◆ TASK GOAL ◆
Please look for the string "files" below and report every line in which it occurs.

◆ PROVIDED DATA ◆
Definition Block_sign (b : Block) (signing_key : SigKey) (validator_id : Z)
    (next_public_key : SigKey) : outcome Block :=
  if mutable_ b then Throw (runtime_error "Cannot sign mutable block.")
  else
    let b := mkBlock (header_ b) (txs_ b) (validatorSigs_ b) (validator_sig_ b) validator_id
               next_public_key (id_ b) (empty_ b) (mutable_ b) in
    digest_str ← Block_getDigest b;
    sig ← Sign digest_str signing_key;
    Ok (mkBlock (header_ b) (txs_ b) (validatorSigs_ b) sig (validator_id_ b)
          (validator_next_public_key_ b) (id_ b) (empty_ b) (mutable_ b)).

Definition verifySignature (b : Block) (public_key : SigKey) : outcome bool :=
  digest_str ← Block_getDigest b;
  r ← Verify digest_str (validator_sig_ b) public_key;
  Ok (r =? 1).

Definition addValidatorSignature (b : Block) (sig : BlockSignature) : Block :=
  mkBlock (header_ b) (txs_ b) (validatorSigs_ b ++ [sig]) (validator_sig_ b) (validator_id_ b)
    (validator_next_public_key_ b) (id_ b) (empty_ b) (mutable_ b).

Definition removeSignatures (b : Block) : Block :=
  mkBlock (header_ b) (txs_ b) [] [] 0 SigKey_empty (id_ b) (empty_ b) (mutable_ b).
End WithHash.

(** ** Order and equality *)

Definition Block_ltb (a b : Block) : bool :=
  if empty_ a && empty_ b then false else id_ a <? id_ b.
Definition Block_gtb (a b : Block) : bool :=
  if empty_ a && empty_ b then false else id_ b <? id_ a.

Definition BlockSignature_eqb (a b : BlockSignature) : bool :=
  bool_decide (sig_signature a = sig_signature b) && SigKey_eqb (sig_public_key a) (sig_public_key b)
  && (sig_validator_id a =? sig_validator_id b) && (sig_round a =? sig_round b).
==
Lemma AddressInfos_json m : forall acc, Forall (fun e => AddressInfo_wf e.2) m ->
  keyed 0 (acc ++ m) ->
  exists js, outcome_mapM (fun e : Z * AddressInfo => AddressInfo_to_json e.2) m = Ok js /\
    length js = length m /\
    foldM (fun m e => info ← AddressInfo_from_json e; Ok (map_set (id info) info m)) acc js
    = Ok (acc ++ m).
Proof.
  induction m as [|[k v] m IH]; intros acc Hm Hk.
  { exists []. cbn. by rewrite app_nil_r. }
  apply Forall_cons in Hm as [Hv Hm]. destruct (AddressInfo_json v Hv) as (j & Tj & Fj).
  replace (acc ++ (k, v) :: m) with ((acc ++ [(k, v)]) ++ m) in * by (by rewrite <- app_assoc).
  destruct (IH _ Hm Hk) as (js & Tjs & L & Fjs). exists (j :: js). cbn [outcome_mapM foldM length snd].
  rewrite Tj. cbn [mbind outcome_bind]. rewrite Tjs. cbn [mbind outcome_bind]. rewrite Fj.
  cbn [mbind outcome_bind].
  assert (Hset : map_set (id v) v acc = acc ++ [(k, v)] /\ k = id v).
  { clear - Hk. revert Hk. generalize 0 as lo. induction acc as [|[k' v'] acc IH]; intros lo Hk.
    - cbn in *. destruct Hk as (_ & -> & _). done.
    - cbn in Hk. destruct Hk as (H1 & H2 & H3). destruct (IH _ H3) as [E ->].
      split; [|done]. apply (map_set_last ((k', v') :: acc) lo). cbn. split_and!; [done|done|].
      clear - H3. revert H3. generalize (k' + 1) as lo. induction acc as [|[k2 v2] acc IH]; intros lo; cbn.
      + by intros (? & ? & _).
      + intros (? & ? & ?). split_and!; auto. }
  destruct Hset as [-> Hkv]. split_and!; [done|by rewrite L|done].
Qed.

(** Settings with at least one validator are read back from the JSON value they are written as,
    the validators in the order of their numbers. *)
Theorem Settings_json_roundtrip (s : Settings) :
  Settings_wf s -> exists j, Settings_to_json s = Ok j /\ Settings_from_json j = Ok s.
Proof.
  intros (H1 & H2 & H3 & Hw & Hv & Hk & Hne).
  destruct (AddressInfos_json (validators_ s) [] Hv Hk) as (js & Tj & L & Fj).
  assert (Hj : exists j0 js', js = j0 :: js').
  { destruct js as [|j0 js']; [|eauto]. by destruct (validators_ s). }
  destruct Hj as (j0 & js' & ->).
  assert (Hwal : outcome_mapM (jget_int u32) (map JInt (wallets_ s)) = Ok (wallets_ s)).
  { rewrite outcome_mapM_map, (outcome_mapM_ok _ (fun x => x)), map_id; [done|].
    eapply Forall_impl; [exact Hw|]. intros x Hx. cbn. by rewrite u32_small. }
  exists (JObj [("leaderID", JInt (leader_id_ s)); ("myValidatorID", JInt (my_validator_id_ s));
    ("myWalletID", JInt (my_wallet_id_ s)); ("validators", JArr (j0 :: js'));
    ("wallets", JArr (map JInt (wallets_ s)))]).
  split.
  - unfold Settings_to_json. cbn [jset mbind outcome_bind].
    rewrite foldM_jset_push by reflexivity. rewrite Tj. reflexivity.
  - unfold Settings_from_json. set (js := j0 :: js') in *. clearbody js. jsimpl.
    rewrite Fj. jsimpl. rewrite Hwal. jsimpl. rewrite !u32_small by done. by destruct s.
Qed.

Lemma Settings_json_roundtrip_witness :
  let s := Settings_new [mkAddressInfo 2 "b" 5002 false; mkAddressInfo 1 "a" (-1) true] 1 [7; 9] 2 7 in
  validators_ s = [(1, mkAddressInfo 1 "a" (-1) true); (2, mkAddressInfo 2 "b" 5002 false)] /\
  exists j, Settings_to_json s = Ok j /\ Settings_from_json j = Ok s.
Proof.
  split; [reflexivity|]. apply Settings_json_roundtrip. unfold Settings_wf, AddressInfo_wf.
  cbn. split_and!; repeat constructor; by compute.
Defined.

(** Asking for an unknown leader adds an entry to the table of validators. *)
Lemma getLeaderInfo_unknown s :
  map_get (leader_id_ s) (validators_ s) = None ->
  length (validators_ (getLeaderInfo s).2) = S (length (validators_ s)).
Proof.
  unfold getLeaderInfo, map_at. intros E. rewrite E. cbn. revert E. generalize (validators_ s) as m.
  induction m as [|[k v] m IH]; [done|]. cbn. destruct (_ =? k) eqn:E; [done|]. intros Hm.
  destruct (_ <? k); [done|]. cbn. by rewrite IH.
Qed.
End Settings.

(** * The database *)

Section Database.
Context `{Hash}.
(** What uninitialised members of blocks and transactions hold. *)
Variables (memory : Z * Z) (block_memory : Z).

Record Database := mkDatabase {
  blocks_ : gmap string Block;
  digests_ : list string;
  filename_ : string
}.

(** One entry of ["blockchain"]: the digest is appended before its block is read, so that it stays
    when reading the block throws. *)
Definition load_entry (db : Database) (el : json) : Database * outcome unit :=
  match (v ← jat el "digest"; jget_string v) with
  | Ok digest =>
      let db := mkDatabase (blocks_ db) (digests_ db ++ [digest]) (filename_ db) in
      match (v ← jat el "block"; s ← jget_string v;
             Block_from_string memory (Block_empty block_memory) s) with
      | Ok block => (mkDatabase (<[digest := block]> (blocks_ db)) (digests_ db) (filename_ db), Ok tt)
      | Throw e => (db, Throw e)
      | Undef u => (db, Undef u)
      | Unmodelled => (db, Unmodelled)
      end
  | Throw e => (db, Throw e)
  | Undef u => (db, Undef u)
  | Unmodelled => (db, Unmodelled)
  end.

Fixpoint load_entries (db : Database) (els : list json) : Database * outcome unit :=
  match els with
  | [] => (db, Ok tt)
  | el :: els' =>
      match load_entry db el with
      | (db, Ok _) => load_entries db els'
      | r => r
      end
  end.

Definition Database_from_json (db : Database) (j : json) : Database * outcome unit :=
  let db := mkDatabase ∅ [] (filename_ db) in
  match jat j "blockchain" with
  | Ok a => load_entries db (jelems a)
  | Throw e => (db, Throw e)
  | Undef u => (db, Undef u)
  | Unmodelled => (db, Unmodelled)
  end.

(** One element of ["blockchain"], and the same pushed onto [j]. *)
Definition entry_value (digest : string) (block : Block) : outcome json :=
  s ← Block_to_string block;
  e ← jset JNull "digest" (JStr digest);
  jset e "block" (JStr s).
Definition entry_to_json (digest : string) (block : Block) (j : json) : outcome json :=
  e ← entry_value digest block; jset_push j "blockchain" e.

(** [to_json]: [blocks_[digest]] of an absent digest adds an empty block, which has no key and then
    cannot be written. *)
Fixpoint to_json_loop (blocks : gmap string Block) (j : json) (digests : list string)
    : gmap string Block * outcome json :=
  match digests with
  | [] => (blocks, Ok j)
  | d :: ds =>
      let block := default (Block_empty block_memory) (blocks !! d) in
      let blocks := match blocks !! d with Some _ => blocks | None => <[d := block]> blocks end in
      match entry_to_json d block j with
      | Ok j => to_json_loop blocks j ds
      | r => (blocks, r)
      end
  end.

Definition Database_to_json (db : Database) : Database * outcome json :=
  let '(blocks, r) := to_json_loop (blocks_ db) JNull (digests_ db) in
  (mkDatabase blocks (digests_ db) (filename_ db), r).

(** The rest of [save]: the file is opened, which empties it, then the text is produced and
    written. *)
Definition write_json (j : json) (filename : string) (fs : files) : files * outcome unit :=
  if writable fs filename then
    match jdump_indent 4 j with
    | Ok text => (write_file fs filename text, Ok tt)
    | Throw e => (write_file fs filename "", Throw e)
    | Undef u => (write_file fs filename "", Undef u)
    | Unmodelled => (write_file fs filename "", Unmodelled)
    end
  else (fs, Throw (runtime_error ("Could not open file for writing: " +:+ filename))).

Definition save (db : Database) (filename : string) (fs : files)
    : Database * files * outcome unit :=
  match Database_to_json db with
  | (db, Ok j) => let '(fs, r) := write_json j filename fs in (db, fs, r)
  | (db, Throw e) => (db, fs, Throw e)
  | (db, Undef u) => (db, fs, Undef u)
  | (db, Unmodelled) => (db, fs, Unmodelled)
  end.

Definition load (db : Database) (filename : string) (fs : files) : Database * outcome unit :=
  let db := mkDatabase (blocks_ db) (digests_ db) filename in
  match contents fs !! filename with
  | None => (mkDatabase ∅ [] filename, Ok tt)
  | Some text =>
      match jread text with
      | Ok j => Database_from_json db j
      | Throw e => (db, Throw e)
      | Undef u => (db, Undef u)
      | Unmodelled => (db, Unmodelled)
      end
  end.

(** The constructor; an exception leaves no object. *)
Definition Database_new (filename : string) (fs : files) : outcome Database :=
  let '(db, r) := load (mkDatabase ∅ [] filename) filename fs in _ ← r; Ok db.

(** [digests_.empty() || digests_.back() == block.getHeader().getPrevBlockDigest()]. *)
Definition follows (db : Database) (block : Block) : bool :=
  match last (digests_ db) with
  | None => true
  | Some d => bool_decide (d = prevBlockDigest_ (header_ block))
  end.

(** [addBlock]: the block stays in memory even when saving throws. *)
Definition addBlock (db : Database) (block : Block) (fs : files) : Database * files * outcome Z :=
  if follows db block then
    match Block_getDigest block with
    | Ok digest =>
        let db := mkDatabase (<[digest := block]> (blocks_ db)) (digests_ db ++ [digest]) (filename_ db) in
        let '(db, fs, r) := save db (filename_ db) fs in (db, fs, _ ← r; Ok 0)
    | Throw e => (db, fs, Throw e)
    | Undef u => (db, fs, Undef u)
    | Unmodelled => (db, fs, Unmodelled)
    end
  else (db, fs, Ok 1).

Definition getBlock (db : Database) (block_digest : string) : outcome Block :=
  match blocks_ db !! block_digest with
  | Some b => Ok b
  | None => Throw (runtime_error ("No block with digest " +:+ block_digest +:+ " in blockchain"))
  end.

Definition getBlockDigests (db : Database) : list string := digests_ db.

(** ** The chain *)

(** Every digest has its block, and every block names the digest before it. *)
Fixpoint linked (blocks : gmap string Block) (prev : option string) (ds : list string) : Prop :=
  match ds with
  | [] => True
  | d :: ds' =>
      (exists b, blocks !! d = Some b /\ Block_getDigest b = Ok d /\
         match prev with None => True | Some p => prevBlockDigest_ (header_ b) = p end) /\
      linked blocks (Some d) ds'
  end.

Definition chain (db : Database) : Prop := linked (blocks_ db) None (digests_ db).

◆ RESULT OF THIS EXERCISE ◆
Definition write_json (j : json) (filename : string) (fs : files) : files * outcome unit :=
Definition save (db : Database) (filename : string) (fs : files)
    : Database * files * outcome unit :=
Definition load (db : Database) (filename : string) (fs : files) : Database * outcome unit :=
Definition Database_new (filename : string) (fs : files) : outcome Database :=
Definition addBlock (db : Database) (block : Block) (fs : files) : Database * files * outcome Z :=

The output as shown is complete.